BEGIN EXTRACTED RECORDS

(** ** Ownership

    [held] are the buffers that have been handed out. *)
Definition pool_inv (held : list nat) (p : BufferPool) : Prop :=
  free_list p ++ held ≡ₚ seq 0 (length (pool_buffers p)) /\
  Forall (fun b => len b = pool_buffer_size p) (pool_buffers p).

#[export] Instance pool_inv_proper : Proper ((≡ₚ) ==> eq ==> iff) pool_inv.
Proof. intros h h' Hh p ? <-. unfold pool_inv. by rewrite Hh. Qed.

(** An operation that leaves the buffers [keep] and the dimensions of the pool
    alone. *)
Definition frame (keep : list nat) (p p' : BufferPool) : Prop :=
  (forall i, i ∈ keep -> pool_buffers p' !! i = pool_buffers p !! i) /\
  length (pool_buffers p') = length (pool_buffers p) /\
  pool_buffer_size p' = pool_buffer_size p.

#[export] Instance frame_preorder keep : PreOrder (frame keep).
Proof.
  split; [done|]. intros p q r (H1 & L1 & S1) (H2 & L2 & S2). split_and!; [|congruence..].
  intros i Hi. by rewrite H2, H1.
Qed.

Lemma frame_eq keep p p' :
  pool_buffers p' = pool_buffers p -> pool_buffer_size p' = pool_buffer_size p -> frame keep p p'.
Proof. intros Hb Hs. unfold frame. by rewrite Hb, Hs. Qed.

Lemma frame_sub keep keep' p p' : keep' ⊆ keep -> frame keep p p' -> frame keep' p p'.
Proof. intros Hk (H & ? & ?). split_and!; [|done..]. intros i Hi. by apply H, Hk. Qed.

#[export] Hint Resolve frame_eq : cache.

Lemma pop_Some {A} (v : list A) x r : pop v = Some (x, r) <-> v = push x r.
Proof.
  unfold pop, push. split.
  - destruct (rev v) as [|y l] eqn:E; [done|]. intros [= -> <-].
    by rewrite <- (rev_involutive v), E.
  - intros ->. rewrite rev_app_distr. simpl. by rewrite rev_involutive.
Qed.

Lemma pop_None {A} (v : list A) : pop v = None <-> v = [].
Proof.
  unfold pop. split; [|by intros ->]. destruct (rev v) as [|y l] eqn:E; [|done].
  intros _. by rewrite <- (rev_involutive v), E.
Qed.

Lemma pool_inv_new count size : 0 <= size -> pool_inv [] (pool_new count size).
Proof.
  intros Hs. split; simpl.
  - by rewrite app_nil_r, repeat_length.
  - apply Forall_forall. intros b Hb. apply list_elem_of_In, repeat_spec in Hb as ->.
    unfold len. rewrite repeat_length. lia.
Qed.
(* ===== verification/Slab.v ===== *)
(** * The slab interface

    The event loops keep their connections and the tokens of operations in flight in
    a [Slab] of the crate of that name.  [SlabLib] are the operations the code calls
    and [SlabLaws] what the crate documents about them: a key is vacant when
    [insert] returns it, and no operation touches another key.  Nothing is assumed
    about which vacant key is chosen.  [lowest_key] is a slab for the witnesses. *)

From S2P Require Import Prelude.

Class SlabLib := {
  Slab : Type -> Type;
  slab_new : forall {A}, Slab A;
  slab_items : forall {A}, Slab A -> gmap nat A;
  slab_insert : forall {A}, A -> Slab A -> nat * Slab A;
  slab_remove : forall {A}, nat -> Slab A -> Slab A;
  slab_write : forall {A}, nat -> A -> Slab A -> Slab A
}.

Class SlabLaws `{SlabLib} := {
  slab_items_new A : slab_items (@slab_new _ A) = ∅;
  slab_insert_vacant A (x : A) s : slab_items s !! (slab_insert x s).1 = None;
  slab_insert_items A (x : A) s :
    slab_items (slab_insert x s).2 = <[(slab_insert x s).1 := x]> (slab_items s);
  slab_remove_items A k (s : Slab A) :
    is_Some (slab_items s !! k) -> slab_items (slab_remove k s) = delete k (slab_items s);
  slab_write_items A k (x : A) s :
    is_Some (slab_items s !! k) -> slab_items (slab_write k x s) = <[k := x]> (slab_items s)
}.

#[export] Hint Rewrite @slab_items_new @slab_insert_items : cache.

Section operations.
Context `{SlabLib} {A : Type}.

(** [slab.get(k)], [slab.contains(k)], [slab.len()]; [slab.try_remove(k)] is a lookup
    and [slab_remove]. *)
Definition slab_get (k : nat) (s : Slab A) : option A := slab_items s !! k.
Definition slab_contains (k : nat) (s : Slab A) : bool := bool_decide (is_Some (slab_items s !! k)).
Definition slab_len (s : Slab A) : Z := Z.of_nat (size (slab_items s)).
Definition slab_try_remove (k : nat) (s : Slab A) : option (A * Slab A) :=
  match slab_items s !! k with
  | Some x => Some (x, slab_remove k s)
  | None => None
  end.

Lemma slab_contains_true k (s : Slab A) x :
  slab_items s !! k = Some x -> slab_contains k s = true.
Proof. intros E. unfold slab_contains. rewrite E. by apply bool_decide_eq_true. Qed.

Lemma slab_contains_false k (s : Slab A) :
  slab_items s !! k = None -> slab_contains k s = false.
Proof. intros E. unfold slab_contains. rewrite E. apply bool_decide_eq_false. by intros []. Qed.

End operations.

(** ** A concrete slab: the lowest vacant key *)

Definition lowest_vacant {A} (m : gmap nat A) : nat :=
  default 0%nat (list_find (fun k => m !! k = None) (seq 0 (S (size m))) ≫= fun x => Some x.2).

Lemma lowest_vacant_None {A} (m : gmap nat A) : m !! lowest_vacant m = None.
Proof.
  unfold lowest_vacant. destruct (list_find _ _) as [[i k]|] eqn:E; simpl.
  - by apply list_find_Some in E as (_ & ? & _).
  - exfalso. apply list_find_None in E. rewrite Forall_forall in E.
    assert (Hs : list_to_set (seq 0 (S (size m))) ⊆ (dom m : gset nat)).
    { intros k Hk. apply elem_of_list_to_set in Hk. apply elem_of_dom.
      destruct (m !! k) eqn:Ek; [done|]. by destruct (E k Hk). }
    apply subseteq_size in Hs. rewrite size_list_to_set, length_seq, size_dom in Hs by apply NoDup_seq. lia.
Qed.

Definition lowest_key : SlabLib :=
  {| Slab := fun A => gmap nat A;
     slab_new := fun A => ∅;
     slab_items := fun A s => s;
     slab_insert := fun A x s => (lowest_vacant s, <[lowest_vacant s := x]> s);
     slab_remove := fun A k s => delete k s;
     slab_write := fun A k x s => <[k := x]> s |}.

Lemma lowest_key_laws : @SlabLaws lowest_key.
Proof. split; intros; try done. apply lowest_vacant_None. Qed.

END EXTRACTED RECORDS
BEGIN EXTRACTED RECORDS

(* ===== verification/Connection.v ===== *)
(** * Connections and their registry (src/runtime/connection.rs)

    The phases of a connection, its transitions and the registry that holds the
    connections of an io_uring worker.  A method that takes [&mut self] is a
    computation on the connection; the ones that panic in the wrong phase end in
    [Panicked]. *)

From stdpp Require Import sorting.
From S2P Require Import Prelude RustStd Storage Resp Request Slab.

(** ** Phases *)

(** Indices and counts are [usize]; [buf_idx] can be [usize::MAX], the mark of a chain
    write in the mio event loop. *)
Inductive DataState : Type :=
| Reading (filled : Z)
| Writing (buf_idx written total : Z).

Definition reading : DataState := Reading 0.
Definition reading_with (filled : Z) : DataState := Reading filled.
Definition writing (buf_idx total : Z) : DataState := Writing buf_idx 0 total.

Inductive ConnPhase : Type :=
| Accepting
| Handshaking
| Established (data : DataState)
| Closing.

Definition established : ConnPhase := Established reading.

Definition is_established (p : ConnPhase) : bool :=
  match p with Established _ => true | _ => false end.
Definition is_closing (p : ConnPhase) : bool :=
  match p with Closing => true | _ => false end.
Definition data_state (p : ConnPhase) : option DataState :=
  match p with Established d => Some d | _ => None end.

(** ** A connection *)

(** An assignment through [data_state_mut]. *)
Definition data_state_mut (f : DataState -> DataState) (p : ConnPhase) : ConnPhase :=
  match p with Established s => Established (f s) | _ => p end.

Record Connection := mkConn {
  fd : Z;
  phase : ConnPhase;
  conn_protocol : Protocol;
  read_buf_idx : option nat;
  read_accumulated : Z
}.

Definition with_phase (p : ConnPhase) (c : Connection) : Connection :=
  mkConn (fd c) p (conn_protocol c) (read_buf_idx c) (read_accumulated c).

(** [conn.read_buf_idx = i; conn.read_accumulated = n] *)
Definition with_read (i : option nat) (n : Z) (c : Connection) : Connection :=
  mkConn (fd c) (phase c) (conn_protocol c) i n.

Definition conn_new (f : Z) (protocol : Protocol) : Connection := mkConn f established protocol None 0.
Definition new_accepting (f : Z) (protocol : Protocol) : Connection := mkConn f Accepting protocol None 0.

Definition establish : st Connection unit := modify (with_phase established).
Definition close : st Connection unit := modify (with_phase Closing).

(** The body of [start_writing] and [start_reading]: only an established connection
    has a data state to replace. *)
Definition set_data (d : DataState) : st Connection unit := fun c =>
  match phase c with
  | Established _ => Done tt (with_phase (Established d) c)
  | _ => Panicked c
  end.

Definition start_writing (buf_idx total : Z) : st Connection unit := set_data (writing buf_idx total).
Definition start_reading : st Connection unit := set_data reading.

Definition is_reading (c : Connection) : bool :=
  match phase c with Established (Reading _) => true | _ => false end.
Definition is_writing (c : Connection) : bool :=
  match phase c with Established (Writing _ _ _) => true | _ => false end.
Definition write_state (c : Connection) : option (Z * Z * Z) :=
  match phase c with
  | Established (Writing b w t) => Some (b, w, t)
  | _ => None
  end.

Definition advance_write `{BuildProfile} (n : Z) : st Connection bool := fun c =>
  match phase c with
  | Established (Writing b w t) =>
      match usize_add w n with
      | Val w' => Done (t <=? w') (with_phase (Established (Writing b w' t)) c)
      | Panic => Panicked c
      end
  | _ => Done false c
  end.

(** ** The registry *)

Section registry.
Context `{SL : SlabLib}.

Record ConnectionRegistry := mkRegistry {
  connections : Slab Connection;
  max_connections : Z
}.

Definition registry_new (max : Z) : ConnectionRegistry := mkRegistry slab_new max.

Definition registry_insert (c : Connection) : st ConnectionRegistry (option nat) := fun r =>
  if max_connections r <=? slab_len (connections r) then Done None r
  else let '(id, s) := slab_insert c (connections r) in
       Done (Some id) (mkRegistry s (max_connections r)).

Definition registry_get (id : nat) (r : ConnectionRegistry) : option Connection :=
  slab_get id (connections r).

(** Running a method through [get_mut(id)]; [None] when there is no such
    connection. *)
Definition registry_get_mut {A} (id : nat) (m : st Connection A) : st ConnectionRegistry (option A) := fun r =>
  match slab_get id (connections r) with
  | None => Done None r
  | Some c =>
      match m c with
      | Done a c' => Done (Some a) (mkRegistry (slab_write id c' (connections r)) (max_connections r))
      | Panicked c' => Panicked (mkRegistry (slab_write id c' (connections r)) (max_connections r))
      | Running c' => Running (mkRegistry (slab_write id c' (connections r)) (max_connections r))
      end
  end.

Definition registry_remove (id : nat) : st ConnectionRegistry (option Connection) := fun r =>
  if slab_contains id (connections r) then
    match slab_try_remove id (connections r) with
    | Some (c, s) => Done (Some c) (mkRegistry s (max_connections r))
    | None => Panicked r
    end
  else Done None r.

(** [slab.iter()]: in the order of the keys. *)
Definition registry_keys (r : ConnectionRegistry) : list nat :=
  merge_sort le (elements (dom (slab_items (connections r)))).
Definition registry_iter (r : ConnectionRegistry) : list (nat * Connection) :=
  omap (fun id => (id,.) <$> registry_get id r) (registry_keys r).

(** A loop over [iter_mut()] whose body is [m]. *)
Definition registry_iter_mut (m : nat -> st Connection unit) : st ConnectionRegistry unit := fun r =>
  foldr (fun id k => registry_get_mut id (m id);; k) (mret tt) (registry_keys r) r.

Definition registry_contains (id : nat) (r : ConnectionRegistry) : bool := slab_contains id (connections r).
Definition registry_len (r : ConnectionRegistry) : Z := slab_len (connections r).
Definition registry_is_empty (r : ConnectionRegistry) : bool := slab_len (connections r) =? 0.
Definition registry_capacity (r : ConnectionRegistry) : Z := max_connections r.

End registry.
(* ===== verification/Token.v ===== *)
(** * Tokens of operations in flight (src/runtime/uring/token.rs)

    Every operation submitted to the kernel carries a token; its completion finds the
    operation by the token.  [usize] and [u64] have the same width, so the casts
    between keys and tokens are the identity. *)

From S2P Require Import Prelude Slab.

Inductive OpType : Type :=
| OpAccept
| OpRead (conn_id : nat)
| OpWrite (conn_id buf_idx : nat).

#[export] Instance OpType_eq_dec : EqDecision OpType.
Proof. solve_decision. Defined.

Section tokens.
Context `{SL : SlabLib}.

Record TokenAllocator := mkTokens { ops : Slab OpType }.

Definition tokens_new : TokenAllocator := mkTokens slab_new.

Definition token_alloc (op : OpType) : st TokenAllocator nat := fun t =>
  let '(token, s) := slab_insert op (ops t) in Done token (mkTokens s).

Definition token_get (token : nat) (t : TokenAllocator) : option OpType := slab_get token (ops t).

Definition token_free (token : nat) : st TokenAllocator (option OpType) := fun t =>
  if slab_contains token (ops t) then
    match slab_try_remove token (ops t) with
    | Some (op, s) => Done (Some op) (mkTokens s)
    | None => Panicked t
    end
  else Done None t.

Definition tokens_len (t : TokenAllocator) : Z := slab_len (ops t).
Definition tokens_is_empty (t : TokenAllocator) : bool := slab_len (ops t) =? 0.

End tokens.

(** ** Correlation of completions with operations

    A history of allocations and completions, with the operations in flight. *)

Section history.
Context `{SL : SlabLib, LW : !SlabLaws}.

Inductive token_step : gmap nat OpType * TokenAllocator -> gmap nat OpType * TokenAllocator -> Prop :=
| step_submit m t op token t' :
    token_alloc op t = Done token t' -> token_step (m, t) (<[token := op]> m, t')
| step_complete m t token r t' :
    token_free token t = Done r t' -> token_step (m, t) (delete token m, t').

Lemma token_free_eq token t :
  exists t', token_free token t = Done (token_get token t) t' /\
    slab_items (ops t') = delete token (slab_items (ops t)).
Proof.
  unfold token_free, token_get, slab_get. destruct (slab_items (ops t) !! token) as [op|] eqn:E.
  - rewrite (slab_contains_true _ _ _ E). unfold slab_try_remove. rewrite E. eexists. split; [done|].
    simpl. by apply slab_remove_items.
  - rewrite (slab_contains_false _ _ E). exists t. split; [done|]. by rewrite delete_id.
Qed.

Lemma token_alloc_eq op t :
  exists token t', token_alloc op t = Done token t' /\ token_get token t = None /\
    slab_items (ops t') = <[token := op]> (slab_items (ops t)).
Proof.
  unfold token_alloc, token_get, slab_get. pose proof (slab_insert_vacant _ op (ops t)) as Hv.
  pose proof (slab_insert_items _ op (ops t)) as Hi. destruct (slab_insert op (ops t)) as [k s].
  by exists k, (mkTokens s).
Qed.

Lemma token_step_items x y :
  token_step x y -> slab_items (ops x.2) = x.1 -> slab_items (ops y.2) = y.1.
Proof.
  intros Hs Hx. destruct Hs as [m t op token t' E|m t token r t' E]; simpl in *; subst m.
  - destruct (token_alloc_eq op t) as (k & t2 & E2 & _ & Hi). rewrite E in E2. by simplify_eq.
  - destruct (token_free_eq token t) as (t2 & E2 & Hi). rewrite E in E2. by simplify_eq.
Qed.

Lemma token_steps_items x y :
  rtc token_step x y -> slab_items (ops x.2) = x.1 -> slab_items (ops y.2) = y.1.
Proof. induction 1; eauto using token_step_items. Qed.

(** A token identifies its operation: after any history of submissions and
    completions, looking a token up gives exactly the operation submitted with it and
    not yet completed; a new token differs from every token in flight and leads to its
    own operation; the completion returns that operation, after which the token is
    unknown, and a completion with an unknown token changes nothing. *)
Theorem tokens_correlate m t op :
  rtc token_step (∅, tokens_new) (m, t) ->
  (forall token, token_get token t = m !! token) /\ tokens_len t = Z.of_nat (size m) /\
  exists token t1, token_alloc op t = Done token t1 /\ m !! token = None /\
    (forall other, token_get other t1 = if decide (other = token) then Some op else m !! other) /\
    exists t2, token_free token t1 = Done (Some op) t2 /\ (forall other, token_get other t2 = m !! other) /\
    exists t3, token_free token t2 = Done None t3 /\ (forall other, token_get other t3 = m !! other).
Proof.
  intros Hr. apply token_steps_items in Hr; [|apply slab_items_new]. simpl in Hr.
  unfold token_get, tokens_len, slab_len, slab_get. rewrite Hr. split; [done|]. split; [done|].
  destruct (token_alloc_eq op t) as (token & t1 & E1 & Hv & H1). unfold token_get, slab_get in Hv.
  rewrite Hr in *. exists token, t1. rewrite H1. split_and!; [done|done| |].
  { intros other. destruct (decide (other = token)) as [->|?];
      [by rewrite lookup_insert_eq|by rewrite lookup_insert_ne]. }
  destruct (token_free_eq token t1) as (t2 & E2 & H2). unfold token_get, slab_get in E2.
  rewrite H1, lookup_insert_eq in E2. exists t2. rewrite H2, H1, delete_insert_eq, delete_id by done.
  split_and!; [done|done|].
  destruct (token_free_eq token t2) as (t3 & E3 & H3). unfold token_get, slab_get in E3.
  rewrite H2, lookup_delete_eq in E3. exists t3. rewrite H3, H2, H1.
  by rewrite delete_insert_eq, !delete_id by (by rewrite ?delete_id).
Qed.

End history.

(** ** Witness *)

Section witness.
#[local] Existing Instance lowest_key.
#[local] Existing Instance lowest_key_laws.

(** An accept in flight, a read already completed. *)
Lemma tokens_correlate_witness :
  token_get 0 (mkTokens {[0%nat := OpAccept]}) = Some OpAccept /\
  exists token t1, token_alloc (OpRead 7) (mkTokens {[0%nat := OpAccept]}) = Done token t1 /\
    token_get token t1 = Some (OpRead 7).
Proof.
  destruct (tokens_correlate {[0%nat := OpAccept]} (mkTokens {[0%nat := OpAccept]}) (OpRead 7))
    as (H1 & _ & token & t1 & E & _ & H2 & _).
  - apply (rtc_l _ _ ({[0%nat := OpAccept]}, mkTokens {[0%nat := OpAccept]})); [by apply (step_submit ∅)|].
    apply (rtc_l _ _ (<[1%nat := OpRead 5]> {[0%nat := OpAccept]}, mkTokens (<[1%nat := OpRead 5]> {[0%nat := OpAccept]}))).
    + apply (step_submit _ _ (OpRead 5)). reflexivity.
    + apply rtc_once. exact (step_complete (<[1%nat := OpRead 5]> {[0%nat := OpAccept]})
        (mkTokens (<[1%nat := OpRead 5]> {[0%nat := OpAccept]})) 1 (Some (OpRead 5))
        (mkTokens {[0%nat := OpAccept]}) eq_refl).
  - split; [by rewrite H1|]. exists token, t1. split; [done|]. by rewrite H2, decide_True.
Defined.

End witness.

END EXTRACTED RECORDS

Can you repeat, word for word, every line above from the one containing "Running c' =>" down to the one containing "(** A loop over", including both?

#### [EXERCISE RESPONSE]
      | Running c' => Running (mkRegistry (slab_write id c' (connections r)) (max_connections r))
      end
  end.

Definition registry_remove (id : nat) : st ConnectionRegistry (option Connection) := fun r =>
  if slab_contains id (connections r) then
    match slab_try_remove id (connections r) with
    | Some (c, s) => Done (Some c) (mkRegistry s (max_connections r))
    | None => Panicked r
    end
  else Done None r.

(** [slab.iter()]: in the order of the keys. *)
Definition registry_keys (r : ConnectionRegistry) : list nat :=
  merge_sort le (elements (dom (slab_items (connections r)))).
Definition registry_iter (r : ConnectionRegistry) : list (nat * Connection) :=
  omap (fun id => (id,.) <$> registry_get id r) (registry_keys r).

(** A loop over [iter_mut()] whose body is [m]. *)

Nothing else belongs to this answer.